- WORK ITEM
Start at the line in the entries below that contains "Scan p rest segs tail ->", stop at the line that contains "flat_map (fun gm", and output exactly the lines in that span, both ends included.

- DATA RECORDS
(** [t] occurs in [s]. *)
Definition Infix (t s : text) : Prop := exists pre post, s = pre ++ t ++ post.

(** The pattern matches nowhere in [s]. *)
Definition NoMatch (p : pat) (s : text) : Prop :=
  forall k, match_here p (skipn k s) = None.

(* ================================================================= *)
(** ** The cut of the scan *)

(** The scan cuts the text, left to right, into gaps that hold no match
    start and the matches behind them, up to a tail without match. *)
Inductive Scan (p : pat) : text -> list (text * text) -> text -> Prop :=
| Scan_end tail : NoMatch p tail -> Scan p tail [] tail
| Scan_hit gap m rest segs tail :
    (forall k, k < length gap ->
               match_here p (skipn k (gap ++ m ++ rest)) = None) ->
    match_here p (m ++ rest) = Some (length m) ->
    Scan p rest segs tail ->
    Scan p (gap ++ m ++ rest) ((gap, m) :: segs) tail.

(** The text with every match of the cut replaced. *)
Definition replaced (t : template) (segs : list (text * text)) (tail : text)
  : text :=
  flat_map (fun gm => fst gm ++ expand t (snd gm)) segs ++ tail.

(** No match of [p] in [s] meets the window of [l] characters at [a]. *)
Definition Clear (p : pat) (s : text) (a l : nat) : Prop :=
  forall k n, match_here p (skipn k s) = Some n -> k + n <= a \/ a + l <= k.

(** Two matches that overlap end at the same place. *)
Definition SameEnd (p : pat) : Prop :=
  forall s n k n',
    match_here p s = Some n -> k < n ->
    match_here p (skipn k s) = Some n' -> k + n' = n.

(* ================================================================= *)
(** ** Which matches can overlap *)

(** [compat p q]: some text is matched by one of the two patterns and
    begins a match of the other.  (An over-approximation: [false] means
    there is no such text.) *)
Fixpoint compat (p : pat) : pat -> bool :=
  match p with
  | [] => fun _ => true
  | i :: p' =>
      fix compat_q (q : pat) : bool :=
        match q with
        | [] => true
        | j :: q' =>
            match i, j with
            | Lit a, Lit b => if (a =? b)%N then compat p' q' else false
            | WsPlus, Lit b =>
                if isspace b
                then if compat p' q' then true else compat_q q'
                else false
            | Lit a, WsPlus =>
                if isspace a
                then if compat p' q' then true else compat p' q
                else false
            | WsPlus, WsPlus =>
                if compat p' q' then true
                else if compat_q q' then true else compat p' q
            end
        end
  end.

- EXERCISE SOLUTION
    Scan p rest segs tail ->
    Scan p (gap ++ m ++ rest) ((gap, m) :: segs) tail.

(** The text with every match of the cut replaced. *)
Definition replaced (t : template) (segs : list (text * text)) (tail : text)
  : text :=
  flat_map (fun gm => fst gm ++ expand t (snd gm)) segs ++ tail.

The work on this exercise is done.